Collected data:
*****
(* ===== verification/RS.v ===== *)
(** * RS: the reservation stations of exec-DPM.cpp

    The entries that wait to issue.  A fused set of uops has one entry, in the name of its
    head.  The fields of uop_t that only the reservation stations write are kept here, by
    uop.  The invariant: the array is the list of the entries with their members, those that
    have gone to execution ticked off.

    Uops join the reservation stations in program order, leave them for the functional units
    in any order, and are squashed from the youngest on.  In every sequence of these no
    assertion of RS_insert, RS_fuse_insert, RS_deallocate and ALU_exec fails, and the counts
    are those of the entries and of the uops that wait. *)

From S2P Require Import Prelude CacheHeap OracleDeps Uops.

Module rs.
Import uops.

(** Source: src/xiosim/ZPIPE-exec/exec-DPM.cpp:99-101 core_exec_DPM_t. *)
Record t : Type := mk {
  RS_size : Z;
  RS : list (option ptr);
  RS_num : Z;
  RS_eff_num : Z;
  RS_index : gmap ptr Z;
  uops_in_RS : gmap ptr Z;
  full_fusion_allocated : gmap ptr bool
}.

(** Source: src/xiosim/ZPIPE-exec/exec-DPM.cpp:215-231 core_exec_DPM_t. *)
Definition create (size : Z) : t := mk size (replicate (Z.to_nat size) None) 0 0 ∅ ∅ ∅.

Definition index_of (x : t) (p : ptr) : Z := default (-1) (RS_index x !! p).
Definition count_of (x : t) (p : ptr) : Z := default 0 (uops_in_RS x !! p).
Definition is_full (x : t) (p : ptr) : bool := default true (full_fusion_allocated x !! p).

(** Source: src/xiosim/ZPIPE-exec/exec-DPM.cpp:2233-2237 RS_available. *)
Definition RS_available (x : t) : bool := RS_num x <? RS_size x.

(** Source: src/xiosim/ZPIPE-exec/exec-DPM.cpp:2241-2262 RS_insert. *)
Definition RS_insert (x : t) (p : ptr) (d : decode_t) : result t :=
  let* free := find_range 0 (RS_size x) (λ i, let* e := aget (RS x) i in Ok (bool_decide (e = None))) in
  match free with
  | None => Fault Fatal
  | Some i =>
      let* l := aset (RS x) i (Some p) in
      Ok (mk (RS_size x) l (RS_num x + 1) (RS_eff_num x + 1) (<[p := i]> (RS_index x))
            (if in_fusion d then <[p := count_of x p + 1]> (uops_in_RS x) else uops_in_RS x) (<[p := false]> (full_fusion_allocated x)))
  end.

(** Source: src/xiosim/ZPIPE-exec/exec-DPM.cpp:2266-2274 RS_fuse_insert. *)
Definition RS_fuse_insert (x : t) (p : ptr) (d : decode_t) : result t :=
  let* hd := of_option NullDeref (fusion_head d) in
  Ok (mk (RS_size x) (RS x) (RS_num x) (RS_eff_num x + 1) (<[p := index_of x hd]> (RS_index x)) (<[hd := count_of x hd + 1]> (uops_in_RS x))
        (if decide (fusion_next d = None) then <[hd := true]> (full_fusion_allocated x) else full_fusion_allocated x)).

(** One uop less that waits.
    Source: src/xiosim/ZPIPE-exec/exec-DPM.cpp:2279-2290 RS_deallocate. *)
Definition uncount (x : t) (hd : option ptr) : result t :=
  let* _ := guard_or (0 <=? RS_eff_num x - 1) AssertFail in
  Ok (mk (RS_size x) (RS x) (RS_num x) (RS_eff_num x - 1) (RS_index x)
        (match hd with Some hd => <[hd := count_of x hd - 1]> (uops_in_RS x) | None => uops_in_RS x end) (full_fusion_allocated x)).

(** Source: src/xiosim/ZPIPE-exec/exec-DPM.cpp:2296-2298 RS_deallocate. *)
Definition free_entry (x : t) (i : Z) : result t :=
  let* l := aset (RS x) i None in
  let* _ := guard_or (0 <=? RS_num x - 1) AssertFail in
  Ok (mk (RS_size x) l (RS_num x - 1) (RS_eff_num x) (RS_index x) (uops_in_RS x) (full_fusion_allocated x)).

Definition set_index (p : ptr) (i : Z) (x : t) : t :=
  mk (RS_size x) (RS x) (RS_num x) (RS_eff_num x) (<[p := i]> (RS_index x)) (uops_in_RS x) (full_fusion_allocated x).

(** The uop is squashed; its fields are in [d], and [when_exec] is when it went to
    execution.
    Source: src/xiosim/ZPIPE-exec/exec-DPM.cpp:2276-2301 RS_deallocate. *)
Definition RS_deallocate (x : t) (p : ptr) (d : decode_t) (when_exec : Z) : result t :=
  let* _ := guard_or (index_of x p <? RS_size x) AssertFail in
  let* x := if in_fusion d && (when_exec =? TICK_T_MAX) then
              let* hd := of_option NullDeref (fusion_head d) in uncount x (Some hd) else Ok x in
  let* x := if negb (in_fusion d) then uncount x None else Ok x in
  let* _ := guard_or (negb (is_fusion_head d) || (count_of x p =? 0)) AssertFail in
  let* x := if negb (in_fusion d) || is_fusion_head d then free_entry x (index_of x p) else Ok x in
  Ok (set_index p (-1) x).

(** Source: src/xiosim/ZPIPE-exec/exec-DPM.cpp:2166-2171 ALU_exec.
    The walk over a fused set that has gone to execution. *)
Fixpoint clear_chain (fuel : nat) (h : heap) (p : ptr) (x : t) : result t :=
  match fuel with
  | O => Fault Diverge
  | S n =>
      let* u := uop_at h p in
      let x := set_index p (-1) x in
      match fusion_next (dec u) with Some q => clear_chain n h q x | None => Ok x end
  end.

(** Source: src/xiosim/ZPIPE-exec/exec-DPM.cpp:2152-2185 ALU_exec.
    A uop goes from the payload to its functional unit; the entry is free when all its
    members have.  A flow has at most 64 uops. *)
Definition leave (x : t) (h : heap) (p : ptr) (d : decode_t) : result t :=
  let* _ := guard_or ((0 <=? index_of x p) && (index_of x p <? RS_size x)) AssertFail in
  let* x := if in_fusion d then
              let* hd := of_option NullDeref (fusion_head d) in
              let x := mk (RS_size x) (RS x) (RS_num x) (RS_eff_num x) (RS_index x) (<[hd := count_of x hd - 1]> (uops_in_RS x)) (full_fusion_allocated x) in
              if count_of x hd =? 0 then let* x := free_entry x (index_of x p) in clear_chain 65 h hd x else Ok x
            else let* x := free_entry x (index_of x p) in Ok (set_index p (-1) x) in
  let* _ := guard_or (0 <=? RS_eff_num x - 1) AssertFail in
  Ok (mk (RS_size x) (RS x) (RS_num x) (RS_eff_num x - 1) (RS_index x) (uops_in_RS x) (full_fusion_allocated x)).

(** ** The entries *)

(** A slot of the array, and the uops that have it, in order; a uop is ticked off when it
    has gone to execution. *)
Record entry : Type := mk_entry { e_slot : Z; e_uops : list (ptr * bool) }.

Definition members (es : list entry) : list ptr := es ≫= λ e, (e_uops e).*1.

Definition waiting (l : list (ptr * bool)) : Z := Z.of_nat (length (filter (λ x, x.2 = false) l)).

Fixpoint total (es : list entry) : Z := match es with [] => 0 | e :: es => waiting (e_uops e) + total es end.

Definition taken (l : list (option ptr)) : Z := Z.of_nat (length (omap id l)).

Section inv.
Variable D : ptr → decode_t.

(** A fused set as far as it has been allocated: the head and its followers. *)
Fixpoint chained (hd p : ptr) (l : list ptr) : Prop :=
  match l with
  | [] => True
  | q :: l => fusion_next (D p) = Some q ∧ in_fusion (D q) = true ∧ is_fusion_head (D q) = false ∧
      fusion_head (D q) = Some hd ∧ chained hd q l
  end.

Definition packet (l : list ptr) : Prop :=
  match l with
  | [] => False
  | p :: l' => if in_fusion (D p) then is_fusion_head (D p) = true ∧ fusion_head (D p) = Some p ∧ chained p p l'
               else is_fusion_head (D p) = false ∧ l' = []
  end.

(** The count that the head of an entry keeps. *)
Definition head_count (e : entry) : Z :=
  match e_uops e with (p, _) :: _ => if in_fusion (D p) then waiting (e_uops e) else 0 | [] => 0 end.

Record entry_ok (x : t) (e : entry) : Prop := {
  eo_packet : packet (e_uops e).*1;
  eo_single : ∀ p b, e_uops e = [(p, b)] → in_fusion (D p) = false → b = false;
  eo_slot : ∃ p b l, e_uops e = (p, b) :: l ∧ aget (RS x) (e_slot e) = Ok (Some p) ∧ count_of x p = head_count e;
  eo_index : ∀ p, p ∈ (e_uops e).*1 → index_of x p = e_slot e;
  eo_rest : ∀ p, p ∈ tail (e_uops e).*1 → count_of x p = 0
}.

Record ok (x : t) (es : list entry) : Prop := {
  ok_size : 1 ≤ RS_size x < 2 ^ 31 ∧ Z.of_nat (length (RS x)) = RS_size x;
  ok_entries : Forall (entry_ok x) es;
  ok_slots : NoDup (e_slot <$> es);
  ok_members : NoDup (members es);
  ok_num : RS_num x = Z.of_nat (length es) ∧ taken (RS x) = RS_num x;
  ok_eff : RS_eff_num x = total es;
  ok_out : ∀ p, p ∉ members es → index_of x p = -1 ∧ count_of x p = 0
}.

(** ** Lists of entries *)

Lemma members_app es es' : members (es ++ es') = members es ++ members es'.
Proof. apply bind_app. Qed.

Lemma total_app es es' : total (es ++ es') = total es + total es'.
Proof. induction es as [|e es IH]; simpl; lia. Qed.

Lemma taken_insert (l : list (option ptr)) (i : nat) (a b : option ptr) : l !! i = Some a →
  taken (<[i := b]> l) = taken l - (if a is Some _ then 1 else 0) + (if b is Some _ then 1 else 0).
Proof.
  intros E. pose proof (lookup_lt_Some _ _ _ E) as Hi. rewrite <- (take_drop_middle l i a E) at 2.
  rewrite insert_take_drop by done. unfold taken. rewrite !omap_app. simpl. rewrite !length_app. destruct a, b; simpl; lia.
Qed.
*****
Exercise aim ▸ The lines needed run from the first line of the data through the line containing "(if in_fusion d"; give them again exactly and nothing else.

Solution to this task ▸
(* ===== verification/RS.v ===== *)
(** * RS: the reservation stations of exec-DPM.cpp

    The entries that wait to issue.  A fused set of uops has one entry, in the name of its
    head.  The fields of uop_t that only the reservation stations write are kept here, by
    uop.  The invariant: the array is the list of the entries with their members, those that
    have gone to execution ticked off.

    Uops join the reservation stations in program order, leave them for the functional units
    in any order, and are squashed from the youngest on.  In every sequence of these no
    assertion of RS_insert, RS_fuse_insert, RS_deallocate and ALU_exec fails, and the counts
    are those of the entries and of the uops that wait. *)

From S2P Require Import Prelude CacheHeap OracleDeps Uops.

Module rs.
Import uops.

(** Source: src/xiosim/ZPIPE-exec/exec-DPM.cpp:99-101 core_exec_DPM_t. *)
Record t : Type := mk {
  RS_size : Z;
  RS : list (option ptr);
  RS_num : Z;
  RS_eff_num : Z;
  RS_index : gmap ptr Z;
  uops_in_RS : gmap ptr Z;
  full_fusion_allocated : gmap ptr bool
}.

(** Source: src/xiosim/ZPIPE-exec/exec-DPM.cpp:215-231 core_exec_DPM_t. *)
Definition create (size : Z) : t := mk size (replicate (Z.to_nat size) None) 0 0 ∅ ∅ ∅.

Definition index_of (x : t) (p : ptr) : Z := default (-1) (RS_index x !! p).
Definition count_of (x : t) (p : ptr) : Z := default 0 (uops_in_RS x !! p).
Definition is_full (x : t) (p : ptr) : bool := default true (full_fusion_allocated x !! p).

(** Source: src/xiosim/ZPIPE-exec/exec-DPM.cpp:2233-2237 RS_available. *)
Definition RS_available (x : t) : bool := RS_num x <? RS_size x.

(** Source: src/xiosim/ZPIPE-exec/exec-DPM.cpp:2241-2262 RS_insert. *)
Definition RS_insert (x : t) (p : ptr) (d : decode_t) : result t :=
  let* free := find_range 0 (RS_size x) (λ i, let* e := aget (RS x) i in Ok (bool_decide (e = None))) in
  match free with
  | None => Fault Fatal
  | Some i =>
      let* l := aset (RS x) i (Some p) in
      Ok (mk (RS_size x) l (RS_num x + 1) (RS_eff_num x + 1) (<[p := i]> (RS_index x))
            (if in_fusion d then <[p := count_of x p + 1]> (uops_in_RS x) else uops_in_RS x) (<[p := false]> (full_fusion_allocated x)))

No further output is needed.